Entertainment

Country Music Is Losing Steam As Latin Music Experienced Major Growth In Popularity Last Year

This past year, Latin music has reached new heights in terms of streaming and consumption throughout the U.S. A new report from data company BuzzAngle, which measures music consumption, shows Latin music accounted for 9.4 percent of all album listening in 2018, measured by combining physical and digital sales, song downloads and on-demand streams. This comes as no surprise for the genre that has seen major signs of growth in the last few years.

A new report shows that Latin albums are now more popular compared to their counterparts in country music.

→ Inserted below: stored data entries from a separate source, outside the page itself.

(** *** Names of tokens, symbols and rules *)

Definition fallback_line h (sp : nat) : step :=
  let name := pad_left 10 (sp_name (sym h sp)) in
  match sp_fallback (sym h sp) with
  | None => line (lit "    0,  /* " ++ name ++ lit " => nothing */")
  | Some f => line (lit "  " ++ dec 3 (sp_index (sym h f)) ++ lit ",  /* " ++ name ++ lit " => " ++ sp_name (sym h f) ++ lit " */")
  end.
Definition fallback_part lem h : step :=
  (if has_fallback then each (fallback_line h) (take (Z.to_nat (lem_nterminal lem)) (lem_symbols lem)) else skip) >>> xfer_template.
Definition grammar_symbols lem : list nat := take (Z.to_nat (lem_nsymbol lem)) (lem_symbols lem).
Definition indexed {A} (l : list A) : list (Z * A) := imap (λ i x, (Z.of_nat i, x)) l.
Definition symbol_names lem h : step :=
  each (λ p, line (lit "  /* " ++ dec 4 p.1 ++ lit " */ " ++ quoted (sp_name (sym h p.2)) ++ lit ",")) (indexed (grammar_symbols lem)) >>> xfer_template.
Definition rule_names lem h rs : step :=
  each (λ p, if rp_iRule (rul rs p.2) =? p.1 then
               with_ (writeRuleText h rs p.2) (λ t, line (lit " /* " ++ dec 3 p.1 ++ lit " */ " ++ quoted t ++ lit ","))
             else λ _, Err ExitCalled) (indexed (lem_rule lem)) >>> xfer_template.

(** *** Destructors *)

Definition case_line (s : symbol) : step := line (lit "    case " ++ print_dec (sp_index s) ++ lit ": /* " ++ sp_name s ++ lit " */").
Definition break_line : step := line (lit "      break;").
Definition emit_destructor (s : symbol) : step :=
  emit_destructor_code nolinenos filename outname (txt S_tokendest) (txt S_vardest) s.
(** the cases of a group of symbols below a comment *)
Definition case_group (comment : str) h (l : list nat) : step :=
  (if bool_decide (l = []) then skip else line comment) >>> each (λ sp, case_line (sym h sp)) l.
Definition token_destructors h (l : list nat) : step :=
  let tokens := filter (λ sp, sp_type (sym h sp) = TERMINAL) l in
  match txt S_tokendest with
  | None => skip
  | Some _ =>
      case_group (lit "      /* TERMINAL Destructor */") h tokens >>>
      match tokens with sp :: _ => emit_destructor (sym h sp) >>> break_line | [] => skip end
  end.
Definition default_destructors h (l : list nat) : step :=
  let others := filter (λ sp, sp_type (sym h sp) ≠ TERMINAL ∧ 0 < sp_index (sym h sp) ∧ sp_destructor (sym h sp) = None) l in
  match txt S_vardest with
  | None => skip
  | Some _ =>
      case_group (lit "      /* Default NON-TERMINAL Destructor */") h others >>>
      match last others with Some sp => emit_destructor (sym h sp) | None => skip end >>>
      break_line
  end.
(** the symbols with a destructor of their own; those with the same one share a case and
    are marked by a line number of -1 *)
Definition same_destructor h (sp sp2 : nat) : Prop :=
  sp_type (sym h sp2) ≠ TERMINAL ∧ sp_destructor (sym h sp2) = sp_destructor (sym h sp) ∧ sp_dtnum (sym h sp2) = sp_dtnum (sym h sp).
#[local] Instance same_destructor_dec h sp sp2 : Decision (same_destructor h sp sp2).
Proof. unfold same_destructor. apply _. Defined.
Fixpoint own_destructors (l : list nat) h : step :=
  match l with
  | [] => skip
  | sp :: l =>
      let s := sym h sp in
      match sp_destructor s with
      | None => own_destructors l h
      | Some _ =>
          if bool_decide (sp_type s = TERMINAL) || (sp_destLineno s <? 0) then own_destructors l h
          else
            let dups := filter (same_destructor h sp) l in
            case_line s >>> each (λ sp2, case_line (sym h sp2)) dups >>>
            emit_destructor s >>> break_line >>>
            own_destructors l (foldr (λ sp2 h, alter (set_destLineno (-1)) sp2 h) h dups)
      end
  end.
Definition destructor_part lem h : step :=
  let l := grammar_symbols lem in
  token_destructors h l >>> default_destructors h l >>> own_destructors l h >>> xfer_template >>>
  print_text nolinenos outname (txt S_overflow) >>> xfer_template.

(** *** Rules *)

Definition rule_info (value : Z → nat → str) lem h rs : step :=
  each (λ p, with_ (rule_print h rs p.2) (λ t, line (lit "  " ++ value p.1 p.2 ++ lit ",  /* (" ++ print_dec p.1 ++ lit ") " ++ t ++ lit " */")))
    (indexed (lem_rule lem)) >>> xfer_template.
Definition rule_info_part lem h rs : step :=
  rule_info (λ _ rp, dec 4 (sp_index (sym h (rp_lhs (rul rs rp))))) lem h rs >>>
  rule_info (λ _ rp, dec 3 (- nrhs (rul rs rp))) lem h rs.
(** the code of all rules: the rules, the errors and how many need [yylhsminor] *)
Fixpoint translate_all (l : list nat) h rs (errorcnt i : Z) : res (list rule * Z * Z) :=
  match l with
  | [] => Ok (rs, errorcnt, i)
  | rp :: l =>
      let* (r, errorcnt, minor) := translate_code (txt S_tokendest) (txt S_vardest) h (rul rs rp) errorcnt in
      translate_all l h (alter (λ _, r) rp rs) errorcnt (i + if minor then 1 else 0)
  end.
Definition upd_codeEmitted (r : rule) : rule :=
  mkRule (rp_lhs r) (rp_lhsalias r) (rp_lhsStart r) (rp_ruleline r) (rp_rhs r) (rp_rhsalias r) (rp_line r) (rp_code r)
    (rp_codePrefix r) (rp_codeSuffix r) (rp_precsym r) (rp_index r) (rp_iRule r) (rp_noCode r) true
    (rp_canReduce r) (rp_doesReduce r) (rp_neverReduce r).
(** equal texts are the same string, as all of them are kept by [Strsafe] *)
Definition same_code (r r2 : rule) : Prop :=
  rp_code r2 = rp_code r ∧ rp_codePrefix r2 = rp_codePrefix r ∧ rp_codeSuffix r2 = rp_codeSuffix r.
#[local] Instance same_code_dec r r2 : Decision (same_code r r2).
Proof. unfold same_code. apply _. Defined.
Definition rule_case h rs (tail : str) (rp : nat) : step :=
  with_ (writeRuleText h rs rp) (λ t, line (lit "      case " ++ print_dec (rp_iRule (rul rs rp)) ++ lit ": /* " ++ t ++ lit " */" ++ tail)).
(** [k] goes on with the rules whose code is written *)
Fixpoint emit_rules (l : list nat) h rs (k : list rule → step) : step :=
  match l with
  | [] => k rs
  | rp :: l =>
      let r := rul rs rp in
      if rp_codeEmitted r || rp_noCode r then emit_rules l h rs k
      else
        let dups := filter (λ rp2, same_code r (rul rs rp2)) l in
        rule_case h rs [] rp >>>
        each (λ rp2, rule_case h rs (lit " yytestcase(yyruleno==" ++ print_dec (rp_iRule (rul rs rp2)) ++ lit ");") rp2) dups >>>
        emit_code nolinenos filename outname r >>>
        line (lit "        break;") >>>
        emit_rules l h (alter upd_codeEmitted rp (foldr (λ rp2 rs, alter upd_codeEmitted rp2 rs) rs dups)) k
  end.
Definition default_rule h rs (rp : nat) : step :=
  let r := rul rs rp in
  if rp_codeEmitted r then skip
  else if negb (rp_noCode r) then λ _, Err ExitCalled
  else
    with_ (writeRuleText h rs rp) (λ t,
      let i := print_dec (rp_iRule r) in
      line (lit "      /* (" ++ i ++ lit ") " ++ t ++
        if rp_neverReduce r then lit " (NEVER REDUCES) */ assert(yyruleno!=" ++ i ++ lit ");"
        else if rp_doesReduce r then lit " */ yytestcase(yyruleno==" ++ i ++ lit ");"
        else lit " (OPTIMIZED OUT) */ assert(yyruleno!=" ++ i ++ lit ");")).
Definition reduce_part lem h rs (i : Z) : step :=
  (if i =? 0 then skip else line (lit "        YYMINORTYPE yylhsminor;")) >>>
  emit_rules (lem_rule lem) h rs (λ rs,
    line (lit "      default:") >>>
    each (default_rule h rs) (lem_rule lem) >>>
    line (lit "        break;")) >>>
  xfer_template.
Definition end_part : step :=
  print_text nolinenos outname (txt S_failure) >>> xfer_template >>>
  print_text nolinenos outname (txt S_error) >>> xfer_template >>>
  print_text nolinenos outname (txt S_accept) >>> xfer_template >>>
  print_text nolinenos outname (txt S_extracode).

In 2018, people in the U.S. consumed more Latin music than country music as the genre captured 9.4 percent of all album listening, while country music ranked at 8.7 percent. The prior year, country music accounted for 8.1 percent of album-listening, while Latin music checked in at 7.5 percent.
Individual songs also surged in popularity as consumption increased from 9.5 percent to 10.8 percent in 2018, while country music clocked in at 7.8 percent.

While the report doesn’t make it clear what genres fall under the label of “Latin,” it’s more than likely that reggaeton’s surge in Latin American pop account for a large part of that growth.

When it comes to music videos, Latin artists dominated there as well.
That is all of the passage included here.